« How Much Information Can Be Stored Using Very Short Molecules ?»

Ran Tamir -
Communication systems

Date: -
Location: Eurecom

Abstract: From an information-theoretic point of view, the commonly adopted DNA storage channel, the shuffling-sampling channel, has two distinct operational regimes. If the stored molecules are relatively long, so that the number of molecule types is larger than the number of molecules that store the message, the channel capacity is positive. Alternatively, if the molecules are relatively short and so that the number of molecule types is smaller than the number of molecules that store the message, then the resulting storage system is characterized by capacity zero. In this short molecule regime, Shomorony and Heckel (2022) put forward a conjecture on the scaling of the number of information bits that can be reliably stored in the noiseless case. This conjecture was only partially proved by Gerzon, Weinberger, and Shomorony (2025). In the first part of this talk, I will describe a random-coding scheme which completes the proof of the conjecture. Since this random-coding scheme is computationally heavy, the second part of this talk is devoted to an alternative coding scheme which operates at a significantly lower computational complexity but achieves the optimal scaling, except for a specific range of very short molecules.
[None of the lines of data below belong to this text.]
(** ** Normalised funding rates *)

(** C4 on the first scenario: Backpack's rate is 0.0002 and Hyperliquid's
    hourly rate 0.00000625, that is 0.00005 once multiplied by 8, so the
    normalised difference is 0.00015 and its sign +1.  The collector
    gives [calculate_funding_diff] the hourly rate (line 545) and the
    open gives it the rate already multiplied by 8 (lines 631 and 1090).
    If the helper normalises its argument, the candidate carries the
    normalised difference and the open stores the sign of
    0.0002 - 8 * 0.00005, which is -1.  If the helper takes the plain
    difference, the candidate's difference is 0.0002 - 0.00000625, made
    from the hourly rate. *)
Theorem funding_sign_normalisation_mismatch :
  let normalised := 0.0002 - 0.00000625 * 8 in
  let collect := fun helper =>
    _collect_arbitrage_opportunity Helpers.get_backpack_symbol helper
      Helpers.float_of_str Sim.config_top Sim.world Sim.backpack_api
      Sim.hyperliquid_api "BTC" [] [] [] [] Sim.scenario_machine in
  let open := fun helper candidate =>
    open_candidate_position Helpers.get_backpack_symbol
      Helpers.get_hyperliquid_symbol helper Sim.config_top Sim.world
      Sim.backpack_api Sim.hyperliquid_api candidate Sim.scanned_machine in
  normalised == 0.00015
  /\ sign_of normalised = 1%Z
  /\ collect Helpers.calculate_funding_diff
     = (Ok ([Sim.scenario_candidate normalised], []), Sim.scanned_machine)
  /\ dict_get
       (funding_diff_signs
          (eng (snd (open Helpers.calculate_funding_diff
                       (Sim.scenario_candidate normalised)))))
       "BTC"
     = Some (-1)%Z
  /\ collect Helpers.plain_funding_diff
     = (Ok ([Sim.scenario_candidate (0.0002 - 0.00000625)], []),
        Sim.scanned_machine)
  /\ ~ 0.0002 - 0.00000625 == normalised.
Proof.
  intros normalised collect open.
  split; [vm_compute; reflexivity|].
  split; [vm_compute; reflexivity|].
  split; [vm_compute; reflexivity|].
  split; [vm_compute; reflexivity|].
  split; [vm_compute; reflexivity|].
  vm_compute. discriminate.
Qed.

(** * Further properties *)

(** ** The slippage analyzer on numbers *)

Section SlippageEdges.

Variable float_of_str : string -> option Q.

Lemma walk_levels_nonpositive (amount_usd : Q) :
  amount_usd <= 0 ->
  forall book_side filled weighted levels_checked last_price w,
    filled <= 0 ->
    walk_levels book_side amount_usd filled weighted levels_checked
      last_price = Ok w ->
    amount_filled w <= 0.
Proof.
  intros Hamount book_side.
  induction book_side as [|[level_price level_size] rest IH];
    intros filled weighted levels_checked last_price w Hfilled; simpl.
  - intro H. injection H as <-. exact Hfilled.
  - destruct (Qle_bool amount_usd (filled + level_price * level_size)) eqn:E.
    + destruct (py_div (amount_usd - filled) level_price); simpl;
        [|discriminate].
      intro H. injection H as <-. exact Hamount.
    + apply Qle_bool_false in E.
      assert (Hnext : filled + level_price * level_size <= 0) by lra.
      match goal with
      | |- (if ?b then _ else _) = _ -> _ => destruct b
      end.
      * intro H. injection H as <-. exact Hnext.
      * apply IH. exact Hnext.
Qed.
Short bio: Ran Tamir is a post-doctoral fellow in the Department of Signal Theory and Communications, Universitat Politècnica de Catalunya. Previously, from 2021 to 2023 he was a postdoctoral fellow at ETH Zurich, and during 2024 he was a postdoctoral fellow at EPFL. He holds B.Sc. (2010), M.Sc. (2017), and Ph.D. (2021) degrees, all in Electrical Engineering, from the Faculty of Electrical and Computer Engineering, Technion - Israel Institute of Technology. His main research interests lie between information theory and mathematical data sciences.